Judaeo-Spanish was the common language of Salonika during the period of Ottoman rule. The city became part of the modern Greek Republic in 1912 and subsequently renamed to Thessaloniki. Despite a major fire, economic oppression by Greek authorities, and mass settlement of Christian refugees, the language remained widely spoken in Salonika until the deportation and murder of 50,000 Salonikan Jews in the Holocaust during the Second World War. According to the 1928 census there were 62,999 native speakers of Ladino in Greece. This figure drops down to 53,094 native speakers in 1940 but 21,094 citizens also cited speaking Ladino "usually".[14]

Ladino was also a language used in Donmeh rites (Dönme in Turkish meaning convert and referring to adepts of Sabbatai Tsevi converted to the Moslem religion in the Ottoman empire).

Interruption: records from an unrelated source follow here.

Lemma forEach_assign_lookup {B} (g : string → B) keys
    (acc : gmap string B) k :
  forEach keys (λ key result, assign key (g key) result) acc !! k =
  if bool_decide (k = "__proto__") then acc !! k
  else if decide (k ∈ keys) then Some (g k) else acc !! k.
Proof.
  unfold forEach. revert acc.
  induction keys as [|key keys IH]; intros acc; cbn [foldl].
  - rewrite decide_False by apply not_elem_of_nil. by case_bool_decide.
  - rewrite IH. unfold assign.
    destruct (bool_decide (k = "__proto__")) eqn:Hproto.
    + apply bool_decide_eq_true in Hproto as ->.
      case_bool_decide; [done|]. by rewrite lookup_insert_ne.
    + apply bool_decide_eq_false in Hproto.
      destruct (decide (k ∈ keys)) as [Hin|Hout].
      * rewrite decide_True; [done|]. by right.
      * destruct (decide (key = k)) as [->|Hne].
        -- rewrite decide_True by left.
           rewrite bool_decide_false by done. by rewrite lookup_insert_eq.
        -- rewrite decide_False.
           ++ case_bool_decide; [done|]. by rewrite lookup_insert_ne.
           ++ rewrite elem_of_cons. intros [Heq|Hin]; congruence.
Qed.

(** [dirty] has one flag per key of [values] other than [__proto__]:
    whether the value differs from what [initialValues] reads under that
    key. *)
Lemma dirty_flags_lookup values k :
  dirty_flags values !! k =
  if bool_decide (k = "__proto__") then None
  else (λ v, negb (isEqual (Data v) (get initialValues k)))
         <$> props values !! k.
Proof.
  unfold Hook.dirty_flags. rewrite forEach_assign_lookup, lookup_empty.
  case_bool_decide; [done|].
  destruct (decide _) as [Hin|Hout].
  - apply elem_of_Object_keys in Hin as [v Hv].
    unfold get at 1. by rewrite Hv.
  - rewrite elem_of_Object_keys in Hout.
    destruct (props values !! k) eqn:Hk; [|done]. destruct Hout. by eexists.
Qed.

Lemma isDirty_true (d : jsobj bool) :
  isDirty d = true ↔ ∃ k, props d !! k = Some true.
Proof.
  unfold isDirty, some, Object_values, Boolean.
  rewrite existsb_exists. split.
  - intros (b & Hb & ->). apply list_elem_of_In, list_elem_of_fmap in Hb.
    destruct Hb as ([k b] & Hb & Hin). simpl in Hb. subst b.
    exists k. by apply elem_of_map_to_list.
  - intros (k & Hk). exists true. split; [|done].
    apply list_elem_of_In, list_elem_of_fmap. exists (k, true).
    split; [done|]. by apply elem_of_map_to_list.
Qed.

(** What the loop of [validate] keeps of the entries [l] of an object,
    for one key. *)
Lemma forEach_entries_lookup (l : list (string * option (list string)))
    (acc : gmap string string) k :
  NoDup l.*1 →
  forEach l
    (λ '(key, messages) fieldErrors,
       match messages with
       | Some messages =>
           if 0 <? length messages
           then <[key := join ", " messages]> fieldErrors
           else fieldErrors
       | None => fieldErrors
       end) acc !! k =
  match list_find (λ x, x.1 = k) l with
  | Some (_, (_, Some messages)) =>
      if 0 <? length messages then Some (join ", " messages) else acc !! k
  | _ => acc !! k
  end.
Proof.
  unfold forEach. revert acc.
  induction l as [|[key x] l IH]; intros acc Hnodup; simpl; [done|].
  rewrite fmap_cons in Hnodup. apply NoDup_cons in Hnodup as [Hkey Hnodup].
  rewrite IH by done. simpl in Hkey.
  destruct (decide (key = k)) as [->|Hne]; simpl.
  - assert (list_find (λ x : string * option (list string), x.1 = k) l = None)
      as ->.
    { apply list_find_None, Forall_forall. intros [k' y] Hy Hk'.
      simpl in Hk'. subst k'. apply Hkey, list_elem_of_fmap. by exists (k, y). }
    simpl. destruct x as [messages|]; [|done].
    destruct (0 <? length messages); [|done]. by rewrite lookup_insert_eq.
  - assert (acc !! k =
            match x with
            | Some messages =>
                if 0 <? length messages
                then <[key := join ", " messages]> acc else acc
            | None => acc
            end !! k) as <-.
    { destruct x as [messages|]; [|done].
      destruct (0 <? length messages); [|done]. by rewrite lookup_insert_ne. }
    by destruct (list_find _ l) as [[i [k' [messages|]]]|].
Qed.

Lemma collect_fieldErrors_lookup flattenedErrors k :
  collect_fieldErrors flattenedErrors !! k =
  match flattenedErrors !! k with
  | Some (Some messages) =>
      if 0 <? length messages then Some (join ", " messages) else None
  | _ => None
  end.
Proof.
  unfold collect_fieldErrors, Object_entries.
  rewrite forEach_entries_lookup by apply NoDup_fst_map_to_list.
  rewrite lookup_empty.
  destruct (list_find _ _) as [[i [k' x]]|] eqn:Hfind.
  - apply list_find_Some in Hfind as (Hi & Hk & _). simpl in Hk. subst k'.
    apply list_elem_of_lookup_2, elem_of_map_to_list in Hi. rewrite Hi.
    by destruct x.
  - destruct (flattenedErrors !! k) as [x|] eqn:Hk; [|done].
    apply elem_of_map_to_list in Hk.
    rewrite list_find_None, Forall_forall in Hfind.
    by destruct (Hfind _ Hk).
Qed.

(** A joined list of messages is empty only when there is no message or
    one empty message. *)
Lemma join_empty messages :
  join ", " messages = "" → messages = [] ∨ messages = [""].
Proof.
  destruct messages as [|m [|m' messages]]; simpl; [by left| |].
  - intros ->. by right.
  - by destruct m.
Qed.

(** *** What each callback does to the cells *)

Lemma setFieldValue_run name v s :
  setFieldValue name v s =
  (Return tt,
   Store (JsObj (next s) (<[name := v]> (props (values s))))
         (errors s) (<[name := true]> (touched s)) (S (next s))).
Proof. reflexivity. Qed.

Lemma reset_run s :
  reset s =
  (Return tt,
   Store (relabel_obj (λ l, next s + l) initialValues) ∅ ∅
         (next s + bound (to_value initialValues))).
Proof. reflexivity. Qed.

Lemma validate_run v s :
  validate v s =
  match schema_parse v with
  | Return _ => (Return true, Store (values s) ∅ (touched s) (next s))
  | Throw (ZodError flattenedErrors) =>
      (Return false,
       Store (values s) (collect_fieldErrors flattenedErrors) (touched s) (next s))
  | Throw (OtherError _) => (Return false, s)
  end.
Proof.
  unfold Hook.validate, try_catch, call. simpl.
  destruct (schema_parse v) as [parsed|[flattenedErrors|message]]; reflexivity.
Qed.

(** *** One render *)

Lemma render_unrendered s :
  useSimpleFormState (HookState s unrendered) =
  (form_of s (JsObj (next s) (dirty_flags (values s))),
   HookState (Store (values s) (errors s) (touched s) (S (next s)))
             (rendered (values s) (JsObj (next s) (dirty_flags (values s))))).
Proof. reflexivity. Qed.

Lemma render_rendered s v d :
  oid d < next s →
  props d = dirty_flags v →
  (oid v = oid (values s) → v = values s) →
  ∃ d' n,
    useSimpleFormState (HookState s (rendered v d)) =
      (form_of s d',
       HookState (Store (values s) (errors s) (touched s) n)
                 (rendered (values s) d')) ∧
    props d' = dirty_flags (values s) ∧ oid d' < n ∧ next s ≤ n.
Proof.
  intros Hd Hflags Hsame.
  destruct (decide (oid v = oid (values s))) as [Heq|Hne].
  - specialize (Hsame Heq). subst v. exists d, (next s).
    split; [|done].
    unfold Hook.useSimpleFormState, Hook.rendered, useCallback, useMemo,
      same0, same1, same2, Object_is. simpl.
    rewrite !bool_decide_true by done. simpl.
    rewrite bool_decide_true by done. reflexivity.
  - exists (JsObj (next s) (dirty_flags (values s))), (S (next s)).
    split; [|simpl; split; [done|lia]].
    unfold Hook.useSimpleFormState, Hook.rendered, useCallback, useMemo,
      same0, same1, same2, Object_is. simpl.
    rewrite !(bool_decide_false (oid v = _)) by done. simpl.
    rewrite (bool_decide_false (oid d = _)) by lia.
    rewrite bool_decide_true by done. reflexivity.
Qed.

An example is the recite Sabbatai Tsevi esperamos a ti. Today, the religious practices and ritual use of Ladino seems confined to elderly generations.

The Castilian colonization of Northern Africa favoured the role of polyglot Sephardim who bridged between Castilian colonizers and Arab and Berber speakers.

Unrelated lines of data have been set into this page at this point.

(** * maca-for-chrome: the auto-upload queue coordinator

    A shallow embedding of the per-tab auto-upload pipeline of the
    extension's service worker (background.js) and of the upload-signal
    tracker of its content script (context_helper.js), with the properties
    of the specification proved or refuted on it.

    JavaScript runs the service worker on one event loop.  An [async]
    function runs without interruption up to its next [await]; what it
    awaits is either settled by the outside world (a message answered by
    the tab, a storage read, a timer, the network) or by a promise of the
    program itself (the job promise of the per-tab chain).  The model
    follows that: a state of one tab, a list of handler activations, each
    with the point where it is suspended, a queue of microtasks for the
    reactions of the program's own promises, and a step function taking
    one event of the outside world (or one microtask) at a time. *)

From Stdlib Require Import ZArith Lia.
From stdpp Require Import base option list gmap strings.

Local Open Scope Z_scope.

(** ** JavaScript helpers *)

Module Js.

(** [!s] for a string: only the empty string is falsy. *)
Definition falsy (s : string) : bool := bool_decide (s = EmptyString).

(** [a || b] on strings. *)
Definition or_else (a b : string) : string := if falsy a then b else a.

(** [x | 0]: conversion to a signed 32-bit integer, of an integral number. *)
Definition toInt32 (n : Z) : Z := (n + 2 ^ 31) mod 2 ^ 32 - 2 ^ 31.

(** [l.slice(0, k)] for an integral [k]: a negative [k] counts from the end. *)
Definition slice0 {A} (l : list A) (k : Z) : list A :=
  if k <? 0 then take (length l - Z.to_nat (- k)) l else take (Z.to_nat k) l.

(** [l.indexOf(x)], [None] standing for -1. *)
Fixpoint indexOf (x : string) (l : list string) : option nat :=
  match l with
  | [] => None
  | y :: l' => if bool_decide (y = x) then Some 0%nat else S <$> indexOf x l'
  end.

(** [l.includes(x)]. *)
Definition includes (x : string) (l : list string) : bool :=
  bool_decide (is_Some (indexOf x l)).

(** [l.splice(i, 1)]: the list without its element of index [i]. *)
Definition splice1 {A} (i : nat) (l : list A) : list A := delete i l.

(** The test of the regular expression [/\/wp-admin\//]: the text occurs
    somewhere in the string. *)
Fixpoint prefixb (p s : string) : bool :=
  match p, s with
  | EmptyString, _ => true
  | String a p', String b s' => bool_decide (a = b) && prefixb p' s'
  | String _ _, EmptyString => false
  end.

Fixpoint occurs (p s : string) : bool :=
  prefixb p s ||
  match s with
  | EmptyString => false
  | String _ s' => occurs p s'
  end.

End Js.

(** [isWpAdminUrl(u)]. *)
Definition isWpAdminUrl (u : string) : bool := Js.occurs "/wp-admin/" u.

(** ** The Field-Applier retry wrapper (background.js, [autoApplyAttachmentWithRetry]) *)

Module Retry.

(** The [applied] member of the content script's answer to
    MACA_APPLY_TO_ATTACHMENT: which fields were set. *)
Record Applied := { alt : bool; title : bool; leyenda : bool }.

(** What [await chrome.tabs.sendMessage(tabId, payload)] gives on one attempt:
    it throws, or it returns a response; [lastRes?.applied] is [None] when
    the response is undefined or has no such member. *)
Inductive TabReply :=
| ReplyThrow (msg : string)
| Reply (applied : option Applied).

(** The local [lastRes]. *)
Inductive LastRes :=
| LNull
| LResp (applied : option Applied)
| LErr (msg : string).



(** [const applied = lastRes?.applied || {};
     const ok = !!(applied.alt || applied.title || applied.leyenda);] *)
Definition appliedOk (a : option Applied) : bool :=
  match a with
  | Some a => alt a || title a || leyenda a
  | None => false
  end.

(** The body of the [try] of one iteration: the new [lastRes] and [ok]. *)
Definition attempt (r : TabReply) : LastRes * bool :=
  match r with
  | ReplyThrow msg => (LErr msg, false)
  | Reply a => (LResp a, appliedOk a)
  end.

Definition replyOk (r : TabReply) : bool := snd (attempt r).

(** [if (i < attempts - 1) await new Promise((r) => setTimeout(r, delayMs));] *)
Definition sleepsAfter (attempts i : nat) : bool := bool_decide (i < attempts - 1)%nat.





(** The job's use of the result:
    [if (!applied.ok) throw new Error("No se pudo aplicar ...")]. *)
Definition applyErrorMsg : string :=
  "No se pudo aplicar el resultado en los campos de Medios.".


End Retry.

(** ** The upload-signal tracker (context_helper.js)

    The content script in the revision that carries the tracker: the file
    after the last separator of src/README.md ([AUTO_UPLOAD] with
    [uploadSignalWindowMs], [markUploadSignal], [countRecentUploadMarked]).
    [Date.now()] is the argument [now] of each function. *)

Module Tracker.

Record Meta := {
  firstSeenAt : Z;
  sawUploading : bool;
  triggered : bool;
  retries : Z;
  initialScan : bool
}.

Record AutoUpload := {
  startedAt : Z;
  minAgeMs : Z;
  uploadSignalWindowMs : Z;
  uploadSessionStartAt : Z;
  lastUploadingSignalAt : Z;
  byId : gmap string Meta;
  (* AUTO_UPLOAD_SETTINGS.autoAnalyzeOnSelectMedia and LAST_USER_SELECT_AT *)
  autoAnalyzeOnSelectMedia : bool;
  lastUserSelectAt : Z
}.

(** The state when the content script is loaded at time [t0]. *)
Definition boot (t0 : Z) : AutoUpload := {|
  startedAt := t0;
  minAgeMs := 1000;
  uploadSignalWindowMs := 45000;
  uploadSessionStartAt := 0;
  lastUploadingSignalAt := 0;
  byId := ∅;
  autoAnalyzeOnSelectMedia := false;
  lastUserSelectAt := 0
|}.

Definition set_signal (start last : Z) (u : AutoUpload) : AutoUpload := {|
  startedAt := startedAt u;
  minAgeMs := minAgeMs u;
  uploadSignalWindowMs := uploadSignalWindowMs u;
  uploadSessionStartAt := start;
  lastUploadingSignalAt := last;
  byId := byId u;
  autoAnalyzeOnSelectMedia := autoAnalyzeOnSelectMedia u;
  lastUserSelectAt := lastUserSelectAt u
|}.

Definition set_byId (m : gmap string Meta) (u : AutoUpload) : AutoUpload := {|
  startedAt := startedAt u;
  minAgeMs := minAgeMs u;
  uploadSignalWindowMs := uploadSignalWindowMs u;
  uploadSessionStartAt := uploadSessionStartAt u;
  lastUploadingSignalAt := lastUploadingSignalAt u;
  byId := m;
  autoAnalyzeOnSelectMedia := autoAnalyzeOnSelectMedia u;
  lastUserSelectAt := lastUserSelectAt u
|}.

(** [hasRecentUploadSignal()]. *)
Definition hasRecentUploadSignal (now : Z) (u : AutoUpload) : bool :=
  now - lastUploadingSignalAt u <=? uploadSignalWindowMs u.

(** [markUploadSignal()]. *)
Definition markUploadSignal (now : Z) (u : AutoUpload) : AutoUpload :=
  let wasRecent := now - lastUploadingSignalAt u <=? uploadSignalWindowMs u in
  set_signal (if wasRecent then uploadSessionStartAt u else now) now u.

(** [inUploadSession]: [hasRecentUploadSignal() && uploadSessionStartAt > 0]. *)
Definition inUploadSession (now : Z) (u : AutoUpload) : bool :=
  hasRecentUploadSignal now u && (0 <? uploadSessionStartAt u).

(** One turn of the loop of [countRecentUploadMarked]: does [meta] count? *)
Definition countsAsUploadMarked (now windowMs : Z) (u : AutoUpload) (meta : Meta) : bool :=
  let seenAt := firstSeenAt meta in
  if seenAt =? 0 then false
  else if negb (now - seenAt <=? windowMs) then false
  else
    let inferredBySession :=
      inUploadSession now u && negb (initialScan meta) &&
      (uploadSessionStartAt u - 1000 <=? seenAt) in
    if negb (sawUploading meta) && negb inferredBySession then false
    else now - firstSeenAt meta <=? windowMs.

(** [countRecentUploadMarked()], with the default window. *)
Definition countRecentUploadMarked (now : Z) (u : AutoUpload) : nat :=
  length (filter (λ kv, countsAsUploadMarked now (uploadSignalWindowMs u) u kv.2 = true)
                 (map_to_list (byId u))).

(** The test [/\bupload/i] on a class attribute. *)
Definition isWordChar (c : Ascii.ascii) : bool :=
  let n := Ascii.nat_of_ascii c in
  ((48 <=? n) && (n <=? 57) || (65 <=? n) && (n <=? 90) ||
   (97 <=? n) && (n <=? 122) || (n =? 95))%nat.

Definition lowerChar (c : Ascii.ascii) : Ascii.ascii :=
  let n := Ascii.nat_of_ascii c in
  if ((65 <=? n) && (n <=? 90))%nat then Ascii.ascii_of_nat (n + 32) else c.

Fixpoint prefixCI (p s : string) : bool :=
  match p, s with
  | EmptyString, _ => true
  | String a p', String b s' => bool_decide (lowerChar a = lowerChar b) && prefixCI p' s'
  | String _ _, EmptyString => false
  end.

Fixpoint scanUpload (prevWord : bool) (s : string) : bool :=
  match s with
  | EmptyString => false
  | String c s' => negb prevWord && prefixCI "upload" s || scanUpload (isWordChar c) s'
  end.

Definition classSaysUpload (cls : string) : bool := scanUpload false cls.

(** What the tracker reads of an attachment element. *)
Record El := { data_id : string; className : string; isSelected : bool }.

From the seventeenth to the nineteenth centuries, Judaeo-Spanish was the predominant Jewish language in the Holy Land, though the dialect was different in some respects from that spoken in Greece and Turkey. Some Sephardi families have lived in Jerusalem for centuries, and preserve Judeo-Spanish for cultural and folklore purposes, though they now use Hebrew in everyday life.

An often told Sephardic anecdote from Bosnia-Herzegovina has it that, as a Spanish consulate was opened in Sarajevo between the two world wars, two Sephardic women were passing by and, upon hearing a Catholic priest speaking Spanish, thought that – given his language – he was in fact Jewish![15]

In the twentieth century, the number of speakers declined sharply: entire communities were murdered in the Holocaust, while the remaining speakers, many of whom emigrated to Israel, adopted Hebrew. The governments of the new nation-states encouraged instruction in the official languages. At the same time, it aroused the interest of philologists, since it conserved language and literature existed prior to the standardisation of Castilian.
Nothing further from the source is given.